→ TASK
Count the lines below that contain "NormalIndexValue". Answer with the number alone.

Collected data entries
=-=-=-=-=
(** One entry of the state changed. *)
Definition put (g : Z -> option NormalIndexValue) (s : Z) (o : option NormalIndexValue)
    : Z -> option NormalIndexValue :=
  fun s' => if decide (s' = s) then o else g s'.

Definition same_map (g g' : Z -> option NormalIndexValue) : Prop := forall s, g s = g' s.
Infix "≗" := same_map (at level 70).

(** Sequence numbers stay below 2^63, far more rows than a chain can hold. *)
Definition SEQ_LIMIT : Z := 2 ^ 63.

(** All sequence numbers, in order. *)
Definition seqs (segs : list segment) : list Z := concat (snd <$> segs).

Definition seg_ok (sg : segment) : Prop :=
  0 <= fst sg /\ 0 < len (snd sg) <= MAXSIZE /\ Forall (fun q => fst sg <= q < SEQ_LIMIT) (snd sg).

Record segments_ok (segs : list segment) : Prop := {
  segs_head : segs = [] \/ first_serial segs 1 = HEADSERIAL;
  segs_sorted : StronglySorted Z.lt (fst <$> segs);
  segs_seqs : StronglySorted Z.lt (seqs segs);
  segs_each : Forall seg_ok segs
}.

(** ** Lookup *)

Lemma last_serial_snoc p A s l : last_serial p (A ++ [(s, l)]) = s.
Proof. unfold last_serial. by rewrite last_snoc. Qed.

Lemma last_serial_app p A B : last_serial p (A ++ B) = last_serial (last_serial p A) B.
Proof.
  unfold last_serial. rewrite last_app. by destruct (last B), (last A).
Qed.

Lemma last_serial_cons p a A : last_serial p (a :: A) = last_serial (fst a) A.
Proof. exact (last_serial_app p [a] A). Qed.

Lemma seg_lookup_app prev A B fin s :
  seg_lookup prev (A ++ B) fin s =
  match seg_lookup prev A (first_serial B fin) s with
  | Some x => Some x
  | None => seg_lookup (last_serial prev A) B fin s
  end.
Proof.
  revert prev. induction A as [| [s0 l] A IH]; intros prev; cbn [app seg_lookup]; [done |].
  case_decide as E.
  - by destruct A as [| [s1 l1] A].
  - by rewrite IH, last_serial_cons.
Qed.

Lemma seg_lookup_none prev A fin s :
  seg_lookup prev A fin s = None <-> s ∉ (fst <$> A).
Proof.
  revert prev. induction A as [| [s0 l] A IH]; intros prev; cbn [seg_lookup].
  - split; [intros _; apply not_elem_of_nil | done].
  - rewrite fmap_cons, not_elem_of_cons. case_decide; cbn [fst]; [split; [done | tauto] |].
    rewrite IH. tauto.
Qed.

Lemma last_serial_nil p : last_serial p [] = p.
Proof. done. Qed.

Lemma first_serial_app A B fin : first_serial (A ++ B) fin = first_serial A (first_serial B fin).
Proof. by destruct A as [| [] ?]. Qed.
=-=-=-=-=
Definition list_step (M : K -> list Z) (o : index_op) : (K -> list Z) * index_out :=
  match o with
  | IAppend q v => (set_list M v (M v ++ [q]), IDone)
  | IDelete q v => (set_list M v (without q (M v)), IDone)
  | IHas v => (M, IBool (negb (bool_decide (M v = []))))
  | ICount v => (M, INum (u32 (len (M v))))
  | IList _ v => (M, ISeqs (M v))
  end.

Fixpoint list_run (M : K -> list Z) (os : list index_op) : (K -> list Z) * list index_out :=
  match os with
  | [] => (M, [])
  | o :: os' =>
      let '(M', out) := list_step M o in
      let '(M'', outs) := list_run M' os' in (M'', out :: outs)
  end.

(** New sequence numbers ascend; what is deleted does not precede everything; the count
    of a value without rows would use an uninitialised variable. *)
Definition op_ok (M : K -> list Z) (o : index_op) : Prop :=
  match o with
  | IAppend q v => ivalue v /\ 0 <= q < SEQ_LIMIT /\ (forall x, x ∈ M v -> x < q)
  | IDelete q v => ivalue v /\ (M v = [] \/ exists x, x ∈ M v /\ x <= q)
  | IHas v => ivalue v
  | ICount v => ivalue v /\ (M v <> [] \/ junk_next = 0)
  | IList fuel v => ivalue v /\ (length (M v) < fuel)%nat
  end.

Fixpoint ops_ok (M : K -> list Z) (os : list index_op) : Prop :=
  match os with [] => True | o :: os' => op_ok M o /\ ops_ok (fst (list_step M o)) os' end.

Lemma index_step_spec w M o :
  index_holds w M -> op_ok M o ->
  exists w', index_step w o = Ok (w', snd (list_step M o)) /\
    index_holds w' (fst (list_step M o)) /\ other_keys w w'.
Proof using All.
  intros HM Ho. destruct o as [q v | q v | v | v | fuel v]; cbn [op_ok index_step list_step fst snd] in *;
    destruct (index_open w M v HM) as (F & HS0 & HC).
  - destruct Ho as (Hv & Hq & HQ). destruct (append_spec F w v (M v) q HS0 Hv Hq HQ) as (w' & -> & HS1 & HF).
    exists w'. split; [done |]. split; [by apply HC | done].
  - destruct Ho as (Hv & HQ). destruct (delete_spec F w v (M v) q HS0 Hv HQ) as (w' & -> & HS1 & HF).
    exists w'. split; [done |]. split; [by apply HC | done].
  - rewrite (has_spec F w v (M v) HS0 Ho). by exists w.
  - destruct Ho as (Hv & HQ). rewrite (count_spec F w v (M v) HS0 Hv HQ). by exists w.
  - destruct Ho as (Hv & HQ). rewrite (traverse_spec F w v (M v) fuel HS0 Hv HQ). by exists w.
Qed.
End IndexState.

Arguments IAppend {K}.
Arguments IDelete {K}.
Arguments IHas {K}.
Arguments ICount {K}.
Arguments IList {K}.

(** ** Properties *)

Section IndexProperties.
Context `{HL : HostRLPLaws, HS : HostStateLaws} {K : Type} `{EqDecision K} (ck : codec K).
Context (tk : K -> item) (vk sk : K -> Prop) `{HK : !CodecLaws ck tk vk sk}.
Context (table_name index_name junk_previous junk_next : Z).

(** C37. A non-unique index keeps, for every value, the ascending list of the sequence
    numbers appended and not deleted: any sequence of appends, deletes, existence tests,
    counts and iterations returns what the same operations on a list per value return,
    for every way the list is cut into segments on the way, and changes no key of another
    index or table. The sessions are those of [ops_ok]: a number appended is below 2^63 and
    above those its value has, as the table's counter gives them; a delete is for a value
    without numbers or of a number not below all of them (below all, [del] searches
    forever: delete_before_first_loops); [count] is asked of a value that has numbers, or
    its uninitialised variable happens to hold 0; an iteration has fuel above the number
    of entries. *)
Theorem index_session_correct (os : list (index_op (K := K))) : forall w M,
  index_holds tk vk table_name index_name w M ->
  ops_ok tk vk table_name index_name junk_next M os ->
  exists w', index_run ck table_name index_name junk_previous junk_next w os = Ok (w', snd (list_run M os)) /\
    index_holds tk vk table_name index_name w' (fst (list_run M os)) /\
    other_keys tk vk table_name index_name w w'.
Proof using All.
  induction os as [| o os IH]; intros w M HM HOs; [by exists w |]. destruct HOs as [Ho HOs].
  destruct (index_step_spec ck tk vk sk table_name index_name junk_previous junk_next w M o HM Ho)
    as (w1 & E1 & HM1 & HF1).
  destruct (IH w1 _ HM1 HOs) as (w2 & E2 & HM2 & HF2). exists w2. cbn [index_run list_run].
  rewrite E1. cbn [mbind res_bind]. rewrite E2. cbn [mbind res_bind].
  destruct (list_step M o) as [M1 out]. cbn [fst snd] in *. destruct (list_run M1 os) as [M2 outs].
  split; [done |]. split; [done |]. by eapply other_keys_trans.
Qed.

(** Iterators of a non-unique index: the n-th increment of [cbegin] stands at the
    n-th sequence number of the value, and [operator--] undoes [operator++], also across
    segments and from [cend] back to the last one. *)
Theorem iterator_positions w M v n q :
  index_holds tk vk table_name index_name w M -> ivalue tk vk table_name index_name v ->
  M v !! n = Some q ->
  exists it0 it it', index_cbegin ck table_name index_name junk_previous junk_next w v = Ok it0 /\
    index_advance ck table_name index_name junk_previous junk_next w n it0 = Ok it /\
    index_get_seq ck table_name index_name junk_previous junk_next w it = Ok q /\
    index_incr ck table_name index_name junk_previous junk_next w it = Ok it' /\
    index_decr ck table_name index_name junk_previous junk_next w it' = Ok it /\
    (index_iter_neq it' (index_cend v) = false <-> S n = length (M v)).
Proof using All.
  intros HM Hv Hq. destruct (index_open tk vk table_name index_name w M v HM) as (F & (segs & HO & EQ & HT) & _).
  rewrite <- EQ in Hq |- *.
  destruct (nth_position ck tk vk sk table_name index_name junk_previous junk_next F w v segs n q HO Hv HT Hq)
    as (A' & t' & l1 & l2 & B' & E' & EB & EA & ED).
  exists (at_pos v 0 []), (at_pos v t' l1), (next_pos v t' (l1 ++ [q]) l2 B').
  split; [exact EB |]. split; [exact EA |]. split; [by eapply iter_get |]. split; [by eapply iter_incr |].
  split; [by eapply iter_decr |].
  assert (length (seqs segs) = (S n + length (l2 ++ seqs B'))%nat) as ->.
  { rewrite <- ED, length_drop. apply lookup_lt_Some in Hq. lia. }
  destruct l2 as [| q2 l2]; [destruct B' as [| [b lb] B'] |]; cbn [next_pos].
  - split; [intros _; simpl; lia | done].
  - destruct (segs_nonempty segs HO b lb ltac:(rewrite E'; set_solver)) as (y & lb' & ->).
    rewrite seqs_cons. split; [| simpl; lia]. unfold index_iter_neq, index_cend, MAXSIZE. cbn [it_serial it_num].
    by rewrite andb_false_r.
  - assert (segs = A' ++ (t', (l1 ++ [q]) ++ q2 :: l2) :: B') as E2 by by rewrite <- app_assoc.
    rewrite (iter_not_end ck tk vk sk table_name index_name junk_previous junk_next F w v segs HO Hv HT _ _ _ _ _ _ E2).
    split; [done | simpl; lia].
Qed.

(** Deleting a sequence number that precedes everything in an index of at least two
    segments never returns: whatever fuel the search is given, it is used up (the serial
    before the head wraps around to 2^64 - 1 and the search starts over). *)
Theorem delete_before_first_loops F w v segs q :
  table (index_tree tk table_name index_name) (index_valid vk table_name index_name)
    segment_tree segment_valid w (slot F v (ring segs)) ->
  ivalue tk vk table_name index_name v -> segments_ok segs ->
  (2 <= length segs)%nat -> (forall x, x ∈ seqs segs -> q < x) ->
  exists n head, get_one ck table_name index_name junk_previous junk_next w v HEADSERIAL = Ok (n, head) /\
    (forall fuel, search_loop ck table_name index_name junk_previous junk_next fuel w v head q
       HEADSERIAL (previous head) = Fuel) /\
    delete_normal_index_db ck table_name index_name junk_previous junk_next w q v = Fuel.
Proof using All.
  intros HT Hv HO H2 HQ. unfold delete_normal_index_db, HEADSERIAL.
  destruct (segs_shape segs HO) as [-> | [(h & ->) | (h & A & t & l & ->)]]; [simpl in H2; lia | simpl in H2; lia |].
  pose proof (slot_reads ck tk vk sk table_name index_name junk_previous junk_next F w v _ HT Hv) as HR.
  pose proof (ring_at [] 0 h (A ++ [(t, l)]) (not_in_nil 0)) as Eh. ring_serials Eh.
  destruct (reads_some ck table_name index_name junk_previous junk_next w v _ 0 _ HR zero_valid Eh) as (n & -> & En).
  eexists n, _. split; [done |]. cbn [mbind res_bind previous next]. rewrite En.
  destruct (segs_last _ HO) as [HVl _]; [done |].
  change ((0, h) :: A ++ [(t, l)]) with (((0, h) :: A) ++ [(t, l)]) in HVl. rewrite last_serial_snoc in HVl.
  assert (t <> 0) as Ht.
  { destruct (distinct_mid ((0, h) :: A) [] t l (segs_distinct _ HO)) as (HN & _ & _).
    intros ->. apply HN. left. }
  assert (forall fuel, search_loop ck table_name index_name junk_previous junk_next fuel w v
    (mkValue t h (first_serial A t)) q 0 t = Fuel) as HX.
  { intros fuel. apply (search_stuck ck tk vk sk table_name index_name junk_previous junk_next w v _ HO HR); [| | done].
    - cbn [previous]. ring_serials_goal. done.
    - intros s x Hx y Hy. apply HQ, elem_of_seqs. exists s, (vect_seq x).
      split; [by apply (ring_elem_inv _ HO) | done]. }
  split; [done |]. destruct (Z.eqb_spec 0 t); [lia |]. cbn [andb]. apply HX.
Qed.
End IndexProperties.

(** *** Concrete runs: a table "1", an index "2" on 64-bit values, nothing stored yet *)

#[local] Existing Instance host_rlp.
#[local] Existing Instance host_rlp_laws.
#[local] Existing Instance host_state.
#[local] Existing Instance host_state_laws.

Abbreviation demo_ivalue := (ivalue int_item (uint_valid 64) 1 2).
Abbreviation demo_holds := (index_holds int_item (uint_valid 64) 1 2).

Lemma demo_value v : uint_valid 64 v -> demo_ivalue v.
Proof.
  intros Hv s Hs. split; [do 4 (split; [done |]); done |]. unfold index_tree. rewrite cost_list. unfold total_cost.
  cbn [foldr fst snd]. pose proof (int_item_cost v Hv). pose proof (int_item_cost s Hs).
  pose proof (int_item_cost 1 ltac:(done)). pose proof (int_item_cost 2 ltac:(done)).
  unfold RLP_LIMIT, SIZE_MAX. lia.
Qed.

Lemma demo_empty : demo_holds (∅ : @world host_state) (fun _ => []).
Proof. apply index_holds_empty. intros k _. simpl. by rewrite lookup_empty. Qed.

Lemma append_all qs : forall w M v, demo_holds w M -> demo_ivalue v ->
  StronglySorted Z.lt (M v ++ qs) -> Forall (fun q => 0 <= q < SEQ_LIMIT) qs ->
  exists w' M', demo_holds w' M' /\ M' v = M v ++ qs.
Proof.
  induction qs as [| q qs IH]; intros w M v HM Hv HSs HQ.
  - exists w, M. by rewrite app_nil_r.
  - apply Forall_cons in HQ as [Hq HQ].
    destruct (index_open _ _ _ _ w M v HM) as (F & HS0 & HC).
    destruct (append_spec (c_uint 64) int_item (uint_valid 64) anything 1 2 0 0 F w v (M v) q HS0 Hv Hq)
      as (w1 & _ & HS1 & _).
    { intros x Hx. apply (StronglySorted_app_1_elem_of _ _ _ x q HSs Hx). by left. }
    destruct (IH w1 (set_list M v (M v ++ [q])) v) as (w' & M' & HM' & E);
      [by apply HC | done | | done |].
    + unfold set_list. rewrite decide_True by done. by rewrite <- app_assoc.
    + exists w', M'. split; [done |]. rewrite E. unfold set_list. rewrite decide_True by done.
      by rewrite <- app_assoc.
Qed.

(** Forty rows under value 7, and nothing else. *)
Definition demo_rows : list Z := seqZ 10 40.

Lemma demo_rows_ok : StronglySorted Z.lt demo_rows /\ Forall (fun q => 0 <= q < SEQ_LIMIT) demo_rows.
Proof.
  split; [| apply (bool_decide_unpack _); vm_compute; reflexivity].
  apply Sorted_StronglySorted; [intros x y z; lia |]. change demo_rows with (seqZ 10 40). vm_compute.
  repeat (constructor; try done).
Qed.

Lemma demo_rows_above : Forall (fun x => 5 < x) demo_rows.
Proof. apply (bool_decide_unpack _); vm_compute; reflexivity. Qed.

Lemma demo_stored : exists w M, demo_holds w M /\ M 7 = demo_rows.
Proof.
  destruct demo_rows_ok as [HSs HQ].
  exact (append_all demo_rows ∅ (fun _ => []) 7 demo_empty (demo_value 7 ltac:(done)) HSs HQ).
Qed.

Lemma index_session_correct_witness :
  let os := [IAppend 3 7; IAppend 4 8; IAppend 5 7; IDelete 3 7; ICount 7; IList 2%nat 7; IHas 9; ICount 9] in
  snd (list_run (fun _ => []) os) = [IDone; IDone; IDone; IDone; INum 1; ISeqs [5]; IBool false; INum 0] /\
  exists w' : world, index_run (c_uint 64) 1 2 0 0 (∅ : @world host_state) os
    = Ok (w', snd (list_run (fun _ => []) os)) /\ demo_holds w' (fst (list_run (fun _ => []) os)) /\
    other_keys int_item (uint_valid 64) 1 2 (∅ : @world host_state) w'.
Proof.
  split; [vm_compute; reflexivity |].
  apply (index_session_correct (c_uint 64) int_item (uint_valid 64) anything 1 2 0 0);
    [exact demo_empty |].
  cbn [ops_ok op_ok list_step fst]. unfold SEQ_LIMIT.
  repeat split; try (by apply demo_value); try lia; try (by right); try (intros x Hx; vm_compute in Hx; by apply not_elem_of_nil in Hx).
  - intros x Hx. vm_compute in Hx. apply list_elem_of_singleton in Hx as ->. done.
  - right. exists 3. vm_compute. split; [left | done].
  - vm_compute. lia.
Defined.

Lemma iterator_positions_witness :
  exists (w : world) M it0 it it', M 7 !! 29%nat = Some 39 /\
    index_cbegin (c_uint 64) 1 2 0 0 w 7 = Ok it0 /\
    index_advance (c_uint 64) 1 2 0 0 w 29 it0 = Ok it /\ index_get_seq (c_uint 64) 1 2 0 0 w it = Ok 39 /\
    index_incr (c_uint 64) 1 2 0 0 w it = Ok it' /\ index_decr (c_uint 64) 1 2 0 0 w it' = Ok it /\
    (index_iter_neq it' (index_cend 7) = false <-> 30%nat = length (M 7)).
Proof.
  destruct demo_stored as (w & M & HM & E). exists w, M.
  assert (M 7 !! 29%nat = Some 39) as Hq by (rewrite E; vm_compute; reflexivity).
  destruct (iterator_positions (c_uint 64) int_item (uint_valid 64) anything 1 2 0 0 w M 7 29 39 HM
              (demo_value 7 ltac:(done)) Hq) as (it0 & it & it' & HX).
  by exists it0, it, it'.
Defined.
=-=-=-=-=
→ TASK RESULT
3